Directions for this task
With the line containing "let r := num mod den in" as the start and the line containing "Definition round_pos (a" as the end, transcribe that span of the entries below exactly, including both.

Records supplied
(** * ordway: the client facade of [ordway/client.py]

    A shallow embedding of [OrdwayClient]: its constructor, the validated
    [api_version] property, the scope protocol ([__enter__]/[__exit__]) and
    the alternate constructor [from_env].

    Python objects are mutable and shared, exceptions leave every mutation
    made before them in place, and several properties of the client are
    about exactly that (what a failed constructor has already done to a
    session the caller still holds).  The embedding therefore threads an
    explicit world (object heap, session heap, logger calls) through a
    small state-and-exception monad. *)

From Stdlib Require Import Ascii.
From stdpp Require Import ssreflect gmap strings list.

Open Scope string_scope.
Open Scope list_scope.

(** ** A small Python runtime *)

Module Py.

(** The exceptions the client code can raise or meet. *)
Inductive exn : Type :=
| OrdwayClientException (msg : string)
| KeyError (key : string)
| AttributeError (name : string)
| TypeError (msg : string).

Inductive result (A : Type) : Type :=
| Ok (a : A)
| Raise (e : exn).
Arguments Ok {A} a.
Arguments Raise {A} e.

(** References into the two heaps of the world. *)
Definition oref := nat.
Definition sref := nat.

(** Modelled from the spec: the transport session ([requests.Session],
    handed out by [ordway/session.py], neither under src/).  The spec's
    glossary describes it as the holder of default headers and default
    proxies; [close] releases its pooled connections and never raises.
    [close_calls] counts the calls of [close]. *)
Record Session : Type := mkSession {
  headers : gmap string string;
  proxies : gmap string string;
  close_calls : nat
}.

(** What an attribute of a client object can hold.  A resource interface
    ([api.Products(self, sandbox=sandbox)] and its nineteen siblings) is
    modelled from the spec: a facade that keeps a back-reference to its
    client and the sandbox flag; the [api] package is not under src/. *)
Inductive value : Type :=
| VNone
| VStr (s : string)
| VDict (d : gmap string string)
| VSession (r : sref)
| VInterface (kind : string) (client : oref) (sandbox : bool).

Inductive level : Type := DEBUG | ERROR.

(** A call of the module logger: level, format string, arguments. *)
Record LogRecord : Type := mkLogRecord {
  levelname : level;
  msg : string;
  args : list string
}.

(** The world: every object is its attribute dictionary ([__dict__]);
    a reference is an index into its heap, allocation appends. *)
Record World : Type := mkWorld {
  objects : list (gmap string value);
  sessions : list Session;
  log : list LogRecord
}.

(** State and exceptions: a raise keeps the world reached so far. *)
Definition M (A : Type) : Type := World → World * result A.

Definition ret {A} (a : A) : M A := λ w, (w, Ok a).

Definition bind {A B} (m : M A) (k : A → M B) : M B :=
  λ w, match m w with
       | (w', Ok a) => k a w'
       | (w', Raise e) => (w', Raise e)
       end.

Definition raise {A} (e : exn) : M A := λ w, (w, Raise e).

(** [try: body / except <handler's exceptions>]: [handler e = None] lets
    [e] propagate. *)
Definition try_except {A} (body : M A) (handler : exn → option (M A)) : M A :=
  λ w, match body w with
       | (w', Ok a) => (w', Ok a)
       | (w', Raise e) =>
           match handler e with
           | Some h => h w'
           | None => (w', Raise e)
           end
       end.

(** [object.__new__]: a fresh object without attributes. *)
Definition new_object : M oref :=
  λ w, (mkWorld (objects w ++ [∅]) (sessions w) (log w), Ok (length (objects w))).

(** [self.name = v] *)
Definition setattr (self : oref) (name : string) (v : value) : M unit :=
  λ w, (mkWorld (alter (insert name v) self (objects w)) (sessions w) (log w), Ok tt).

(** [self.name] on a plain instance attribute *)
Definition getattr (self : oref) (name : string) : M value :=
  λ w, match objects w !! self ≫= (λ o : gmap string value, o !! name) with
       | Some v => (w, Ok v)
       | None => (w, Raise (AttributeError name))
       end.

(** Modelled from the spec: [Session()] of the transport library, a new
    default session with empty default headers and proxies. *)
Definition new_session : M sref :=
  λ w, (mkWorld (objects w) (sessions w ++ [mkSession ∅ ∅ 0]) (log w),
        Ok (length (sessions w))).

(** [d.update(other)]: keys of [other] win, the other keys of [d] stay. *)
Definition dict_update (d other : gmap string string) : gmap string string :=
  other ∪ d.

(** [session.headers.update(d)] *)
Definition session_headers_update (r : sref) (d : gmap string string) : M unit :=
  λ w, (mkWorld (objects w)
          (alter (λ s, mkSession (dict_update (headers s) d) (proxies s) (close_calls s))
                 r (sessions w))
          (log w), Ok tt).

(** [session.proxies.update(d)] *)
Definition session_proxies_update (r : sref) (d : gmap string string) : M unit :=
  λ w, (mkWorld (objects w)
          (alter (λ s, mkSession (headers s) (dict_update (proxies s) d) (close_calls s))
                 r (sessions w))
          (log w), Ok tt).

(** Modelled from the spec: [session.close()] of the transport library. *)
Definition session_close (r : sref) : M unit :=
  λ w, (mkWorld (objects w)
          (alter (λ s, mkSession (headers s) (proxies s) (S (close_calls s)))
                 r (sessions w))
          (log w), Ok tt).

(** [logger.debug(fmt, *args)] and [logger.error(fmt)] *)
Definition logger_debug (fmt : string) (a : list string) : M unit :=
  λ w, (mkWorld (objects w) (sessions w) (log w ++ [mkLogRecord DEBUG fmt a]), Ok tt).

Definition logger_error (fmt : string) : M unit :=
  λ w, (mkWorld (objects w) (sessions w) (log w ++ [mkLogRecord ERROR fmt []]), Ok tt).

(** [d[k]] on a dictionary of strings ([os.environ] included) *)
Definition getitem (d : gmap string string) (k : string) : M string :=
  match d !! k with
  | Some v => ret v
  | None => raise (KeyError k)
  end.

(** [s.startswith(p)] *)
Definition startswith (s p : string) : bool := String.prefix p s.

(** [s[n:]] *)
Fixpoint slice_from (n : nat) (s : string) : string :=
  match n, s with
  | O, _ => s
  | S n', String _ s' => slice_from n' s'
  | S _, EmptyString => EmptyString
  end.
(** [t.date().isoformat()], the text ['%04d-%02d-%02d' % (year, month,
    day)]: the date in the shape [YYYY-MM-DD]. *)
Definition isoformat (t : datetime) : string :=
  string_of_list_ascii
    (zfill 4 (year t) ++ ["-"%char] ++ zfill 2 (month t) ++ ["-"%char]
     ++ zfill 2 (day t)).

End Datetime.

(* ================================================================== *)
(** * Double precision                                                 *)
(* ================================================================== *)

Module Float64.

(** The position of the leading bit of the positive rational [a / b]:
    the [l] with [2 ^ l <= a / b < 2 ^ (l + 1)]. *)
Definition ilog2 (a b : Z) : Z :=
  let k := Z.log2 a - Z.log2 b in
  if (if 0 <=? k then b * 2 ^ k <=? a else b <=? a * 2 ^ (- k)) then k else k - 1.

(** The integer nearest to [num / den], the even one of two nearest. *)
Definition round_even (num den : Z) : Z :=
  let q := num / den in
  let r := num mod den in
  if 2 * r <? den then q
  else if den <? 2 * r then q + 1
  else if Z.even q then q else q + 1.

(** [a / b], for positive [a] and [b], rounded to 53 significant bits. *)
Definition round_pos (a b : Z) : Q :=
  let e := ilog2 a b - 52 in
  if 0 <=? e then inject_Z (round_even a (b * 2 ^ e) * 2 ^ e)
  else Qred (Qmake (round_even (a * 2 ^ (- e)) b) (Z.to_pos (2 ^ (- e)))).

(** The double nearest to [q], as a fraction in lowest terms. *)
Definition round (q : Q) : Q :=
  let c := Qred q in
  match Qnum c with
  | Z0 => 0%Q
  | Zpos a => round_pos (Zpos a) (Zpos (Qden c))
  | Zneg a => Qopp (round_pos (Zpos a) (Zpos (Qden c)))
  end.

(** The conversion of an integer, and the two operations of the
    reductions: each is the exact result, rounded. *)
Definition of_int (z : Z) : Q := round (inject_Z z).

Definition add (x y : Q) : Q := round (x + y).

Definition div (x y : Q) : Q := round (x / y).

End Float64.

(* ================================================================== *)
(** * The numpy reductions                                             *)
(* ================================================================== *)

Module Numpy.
...
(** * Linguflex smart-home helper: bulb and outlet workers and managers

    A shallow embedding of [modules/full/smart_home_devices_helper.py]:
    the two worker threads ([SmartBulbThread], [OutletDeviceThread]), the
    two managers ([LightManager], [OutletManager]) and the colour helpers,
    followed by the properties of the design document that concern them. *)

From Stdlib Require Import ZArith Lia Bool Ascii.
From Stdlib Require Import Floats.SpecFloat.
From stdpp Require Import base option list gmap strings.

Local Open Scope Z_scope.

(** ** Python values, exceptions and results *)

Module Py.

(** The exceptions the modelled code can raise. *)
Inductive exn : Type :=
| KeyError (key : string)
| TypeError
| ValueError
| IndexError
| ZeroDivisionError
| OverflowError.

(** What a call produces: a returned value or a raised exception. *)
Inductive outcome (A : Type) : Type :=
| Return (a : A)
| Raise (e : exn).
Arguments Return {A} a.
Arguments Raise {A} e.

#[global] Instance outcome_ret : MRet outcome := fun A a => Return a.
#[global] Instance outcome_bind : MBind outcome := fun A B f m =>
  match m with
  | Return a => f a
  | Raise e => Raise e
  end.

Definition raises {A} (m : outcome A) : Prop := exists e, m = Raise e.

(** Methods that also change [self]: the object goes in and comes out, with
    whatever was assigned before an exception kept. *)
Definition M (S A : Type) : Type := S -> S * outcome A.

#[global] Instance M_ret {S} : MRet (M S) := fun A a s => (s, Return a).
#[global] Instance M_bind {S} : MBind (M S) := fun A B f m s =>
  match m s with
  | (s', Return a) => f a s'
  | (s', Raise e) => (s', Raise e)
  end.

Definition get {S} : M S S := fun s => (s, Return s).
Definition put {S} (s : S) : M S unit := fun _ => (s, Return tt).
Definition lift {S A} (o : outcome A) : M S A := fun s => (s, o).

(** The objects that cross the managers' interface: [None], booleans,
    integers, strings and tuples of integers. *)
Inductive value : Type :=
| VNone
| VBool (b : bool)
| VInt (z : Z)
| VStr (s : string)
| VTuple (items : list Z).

Response to this task
  let r := num mod den in
  if 2 * r <? den then q
  else if den <? 2 * r then q + 1
  else if Z.even q then q else q + 1.

(** [a / b], for positive [a] and [b], rounded to 53 significant bits. *)
Definition round_pos (a b : Z) : Q :=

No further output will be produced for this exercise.